Nelson G. Rangel-Buitrago, Tony Thomas, Michael R. Phillips, Giorgio Anfuso, Allan T. Williams
Journal of Coastal Research 32 (6), 1262-1276, (1 November 2016) https://doi.org/10.2112/JCOASTRES-D-15-00166.1
KEYWORDS: Storms, wave power, North Atlantic Oscillation (NAO), Arctic Oscillation (AO), East Atlantic Oscillation (EA), Wales
Rangel-Buitrago, N.G.; Thomas, T.; Phillips, M.R.; Anfuso, G., and Williams, A.T., 2016. Wave climate, storminess, and northern hemisphere teleconnection patterns influences: The Outer Bristol Channel, South Wales, U.K.

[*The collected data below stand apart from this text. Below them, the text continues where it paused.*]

(** The partial last word: [size < 64] bits of word [p] from [64 * p] on. *)
Lemma found_first_bit_spec a p w w' size lo :
  words_ok a -> rd a p = Some w -> 0 < size < 64 -> 64 * p <= lo ->
  (forall i, 0 <= i < 64 -> Z.testbit w' i = (lo <=? 64 * p + i) && Z.testbit w i) ->
  word_ok w' -> lo <= 64 * p + size ->
  first_in (bit_at a) lo (64 * p + size) (found_first_bit w' (64 * p) size).
Proof.
  intros Ha Hw Hs Hlo Hb Hok Hle. unfold found_first_bit, BITS_PER_LONG.
  change ULONG_MAX with (Z.ones 64). set (t := Z.land w' (Z.shiftr (Z.ones 64) (64 - size))).
  assert (forall i, 0 <= i < 64 -> Z.testbit t i
    = (lo <=? 64 * p + i) && (64 * p + i <? 64 * p + size) && Z.testbit w i) as Ht.
  { intros i Hi. unfold t. autorewrite with zbits. rewrite Hb by lia.
    zcases; try lia; rewrite ?andb_true_r, ?andb_false_r; done. }
  assert (word_ok t) as Htok.
  { unfold t. split; [apply Z.land_nonneg; unfold word_ok in Hok; lia|].
    destruct (Z.ltb_spec t (2 ^ 64)); [done|]. exfalso.
    pose proof (Z.log2_le_pow2 t 64 ltac:(lia)) as Hlog.
    assert (Z.testbit t (Z.log2 t) = true) as Hbt by (apply Z.bit_log2; lia).
    unfold t in Hbt at 1. rewrite Z.land_spec, (bits_above 64 w') in Hbt; [done|done|lia]. }
  destruct (Z.eqb_spec t 0) as [Hz|Hnz].
  - split_and!; [lia|lia| |lia]. intros j Hj.
    eapply (word_miss a p w lo (64 * p + size)); [done| |lia|lia].
    intros i Hi. rewrite <- Ht by done. by rewrite Hz, Z.bits_0.
  - by eapply word_hit.
Qed.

This paper investigates potential climate-change impacts on the Outer Bristol Channel (Wales, U.K.) by analysing a 15-year wave-buoy dataset (1998–2013) to characterise wave climate and storms. The research showed that the increasing storminess experienced during the latter half of the 20th century did not, as expected, continue into the first decades of the 21st century; however, the wave climate showed clear cyclic variation in average monthly significant wave height (Hs), with low values occurring between May and August (Hs < 1.4 m, Hsmax < 6 m) and a minimum in August (Hs = 1.3 m, Hsmax = 5.2 m). Monthly mean wave power was 27.4 kwm−1, with a maximum of 951 kwm−1 during December. The 267 storm events were recorded during the assessment period. Storm-severity distribution presented a log-normal trend, with weak and moderate events making up 73% of the record (125 and 69 events, respectively); significant (18%), severe (4%), and extreme (6%) storms resulting in 73 events that are more destructive made up the remainder of the record. Fifty-five percent of the monthly averaged wave variations, wave power, and storminess indices are linked to several teleconnection patterns, the most relevant being the Arctic Oscillation, with 23.45%, the North Atlantic Oscillation, with 20.65%, and the East Atlantic with 10.9%. This kind of characterization is essential for design considerations to any proposed developments within the Bristol Channel that affect the coastal zone, e.g., the proposed design of the Swansea Bay Tidal Lagoon, which is capable of generating over 542,000 MWhyr−1 of renewable energy.